Mr. Uthman has been held longest of the three. He was brought to Guantánamo within days of the opening of Camp X-Ray in January 2002 as a suspected member of Osama bin Laden’s bodyguard corps. He was last turned down for release in 2018 in part because he lacked “credible plans to support himself upon transfer” and had not said how his family might support him.
Despite a pledge to renew the Obama administration effort to end detention operations at the Navy base in Cuba, the Biden administration has yet to restart the transfers. For now, it has not designated a senior U.S. official to negotiate the deals with other countries.
The Trump administration shut down the office of the special envoy for Guantánamo’s closing and transferred only one prisoner, a confessed Saudi terrorist who was repatriated in 2018 to serve his war crimes sentence at a rehabilitation center for former jihadists.
The last known U.S. transfer of a detainee from Guantánamo to Pakistan was in 2008. The United States stopped repatriating Yemenis in 2010 out of a concern that the government of Yemen could not monitor the men and prevent them from joining an Al Qaeda franchise there.
Mr. Paracha, a former businessman and longtime legal resident of New York, was captured during an F.B.I. sting operation in Thailand in July 2003. He was lured from his home in Karachi, Pakistan, to Bangkok to discuss what turned out to be a bogus merchandising deal with Kmart representatives. Instead, intelligence agents seized, hooded and shackled him and flew him to Afghanistan.
U.S. intelligence considered him a facilitator who helped the man accused of plotting the Sept. 11, 2001, attacks, Khalid Shaikh Mohammed, and Mr. Mohammed’s nephew, Ammar al-Baluchi, with financial transactions in Pakistan after the attacks. Both men are accused of conspiring in the Sept. 11 attacks, a capital case.
Mr. Paracha admitted to safeguarding about $500,000 for them, but said he was unaware of their identities or ties to Al Qaeda. He maintained that he had helped them as he would have helped any other fellow Muslim.
At the time of Mr. Paracha’s capture, his eldest son, Uzair Paracha, was arrested in the United States under suspicion of supporting terrorism. Uzair Paracha was subsequently tried, had his conviction overturned and returned to Pakistan last year in a deal with prosecutors to drop the case if he relinquished his status as a permanent resident of the United States.

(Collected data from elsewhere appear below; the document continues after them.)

Lemma delete_by_id_spec id w :
  keyed ses_id (user_sessions (pg w)) -> backed w ->
  wp (delete_by_id id) (deleted (fun s => ses_id s = id) w) w.
Proof.
  intros Hk Hb. unfold delete_by_id. do 2 wp_step; [|by apply deleted_db].
  rewrite (where_key ses_id _ id Hk).
  rewrite head_row_order by (destruct (user_sessions (pg w) !! id); simpl; lia).
  wp_step. destruct (user_sessions (pg w) !! id) as [row|] eqn:Hrow.
  - change (head _) with (Some (ses_session_token row)). cbv iota.
    wp_call session_invalidate_spec. intros r w1 (Hp1 & Hs1 & Hr1).
    assert (Hs : redis_shrinks w w1) by (eapply shrinks_trans; [|done]; auto with wp).
    destruct r as [[]|e]; [|subst e; by apply deleted_abort].
    apply (purge_deleted _ (fun s => ses_id s = id) w w1 Hs Hp1 Hb).
    intros i x Hx Hid. assert (x = row) as -> by (rewrite (Hk _ _ Hx) in Hid; congruence). done.
  - change (head _) with (@None string). cbv iota.
    wp_step. apply (purge_deleted _ (fun s => ses_id s = id) w); [auto with wp|done|done|].
    intros i x Hx Hid. rewrite (Hk _ _ Hx) in Hid. congruence.
Qed.

(** The bulk deletions: all tokens first, then the purge. *)
Lemma delete_bulk_spec (Q : RefreshToken -> Prop) `{forall t, Decision (Q t)}
  (P : UserSession -> Prop) `{forall s, Decision (P s)} w :
  backed w ->
  wp (let! tokens := fetch_all (fun d => ses_session_token <$> where_ P (user_sessions d)) in
      let! failed := invalidate_tokens tokens in
      if bool_decide (failed <> 0) then throw ERedisUnavailable else purge Q P) (deleted P w) w.
Proof.
  intros Hb. do 2 wp_step; [|by apply deleted_db]. set (toks := row_order _ _).
  assert (Htoks : toks ≡ₚ ses_session_token <$> where_ P (user_sessions (pg w))) by apply row_order_perm.
  wp_step. wp_call invalidate_tokens_spec. intros r w1 (Hp1 & Hs1 & n & -> & Hn).
  assert (Hs : redis_shrinks w w1) by (eapply shrinks_trans; [|done]; auto with wp).
  case_bool_decide as Hz; [wp_step; by apply deleted_abort|].
  apply (purge_deleted Q P w w1 Hs Hp1 Hb). intros i row Hi HP.
  apply Hn; [lia|]. rewrite Htoks. apply list_elem_of_fmap.
  exists row. split; [done|]. apply elem_of_where. eauto.
Qed.

(** *** Lookup and logout *)

(** The tables after a lookup: as they were, or with one access time moved. *)
Definition touched (d d' : Pg) : Prop :=
  d' = d \/ exists id t, update_session_access id t d = Ok (tt, d').

Lemma touched_kept d d' : touched d d' -> sessions_kept d d'.
Proof.
  intros [->|(id & t & [= <-])]; [by apply kept_same|]. intros i row Hi. simpl.
  rewrite lookup_update_where, Hi. eexists. split; [done|]. by case_decide.
Qed.
(** The texts of a hash accept the password it was made from, and no other. *)
Lemma hash_texts_exact `{Argon2Laws} `{!Argon2Injective} `{CryptoLaws} `{ValueParserLaws} raw salt :
  (Z.of_nat (String.length raw) < 4294967296)%Z -> String.length salt = 16 ->
  exists out,
    argon2_compute raw salt ITERATIONS MEMORY_KB PARALLELISM HASH_LENGTH Argon2id = Some out
    /\ forall raw', verify raw' (secret_text out salt) credential_text = true <-> raw' = raw.
Proof.
  intros Hlen Hsalt. destruct (argon2_default_hash raw salt Hlen Hsalt) as [out Hout].
  assert (Hc : argon2_compute raw salt ITERATIONS MEMORY_KB PARALLELISM HASH_LENGTH Argon2id = Some out)
    by (unfold argon2_compute, MEMORY_KB, ITERATIONS, PARALLELISM, HASH_LENGTH;
        by rewrite argon2_default_params).
  exists out. split; [done|]. intros raw'. rewrite verify_texts. split.
  - destruct (argon2_compute raw' _ _ _ _ _ _) as [out'|] eqn:E; [|done].
    rewrite bool_decide_eq_true. intros <-. unfold argon2_compute in E.
    destruct (argon2_params_ok _ _ _ _); [|done]. symmetry. by eapply argon2_inj.
  - intros ->. rewrite Hc. by apply bool_decide_eq_true.
Qed.

(** ** Theorems *)

(** C31: A password hash accepts exactly its password.  Hashing a password (of
    less than 2^32 bytes) succeeds, and the stored texts verify a password if and
    only if it is the one that was hashed, provided that Argon2 with one salt
    does not collide; texts that are not JSON never verify. *)
Theorem password_hash_exact `{RedisServer} `{EnvLaws} `{Argon2Laws} `{!Argon2Injective} `{CryptoLaws}
  `{ValueParserLaws} raw w :
  (Z.of_nat (String.length raw) < 4294967296)%Z ->
  exists h, hash raw w = (Ok h, bump w)
    /\ (forall raw', verify raw' (secret_data h) (credential_data h) = true <-> raw' = raw)
    /\ forall raw' s c, value_from_str s = None \/ value_from_str c = None -> verify raw' s c = false.
Proof.
  intros Hlen. set (salt := random_bytes (tick w) 16).
  destruct (hash_texts_exact raw salt Hlen (random_bytes_length _ _)) as (out & Hc & Hv).
  exists (mkHashed (secret_text out salt) credential_text). split; [|split; [exact Hv|]].
  - unfold hash. rewrite (bind_eq _ _ w salt (bump w)) by done. by rewrite Hc.
  - intros raw' s c [Hs|Hs]; unfold verify, verify_inner; rewrite Hs; [done|].
    by destruct (value_from_str s).
Qed.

Saifullah Paracha’s younger son, Mustafa Paracha, said in an interview last year that his father aspired to spend time with family upon his return to Pakistan, and a first concern would be to attend to his health care needs. Early in his detention, U.S. military doctors had airlifted a cardiac catheterization lab and surgical team to Guantánamo, but he refused to consent to the procedure out of concern about the quality of the medical care available to him there.
Typically, the Periodic Review Secretariat, which administers the board, publishes the justifications for making the release decisions on its website. The decisions usually include a recommendation for security assurance as well as the board’s recommendations for rehabilitation, repatriation or resettlement of the detainee who is approved for transfer. But it had not done so by Monday night.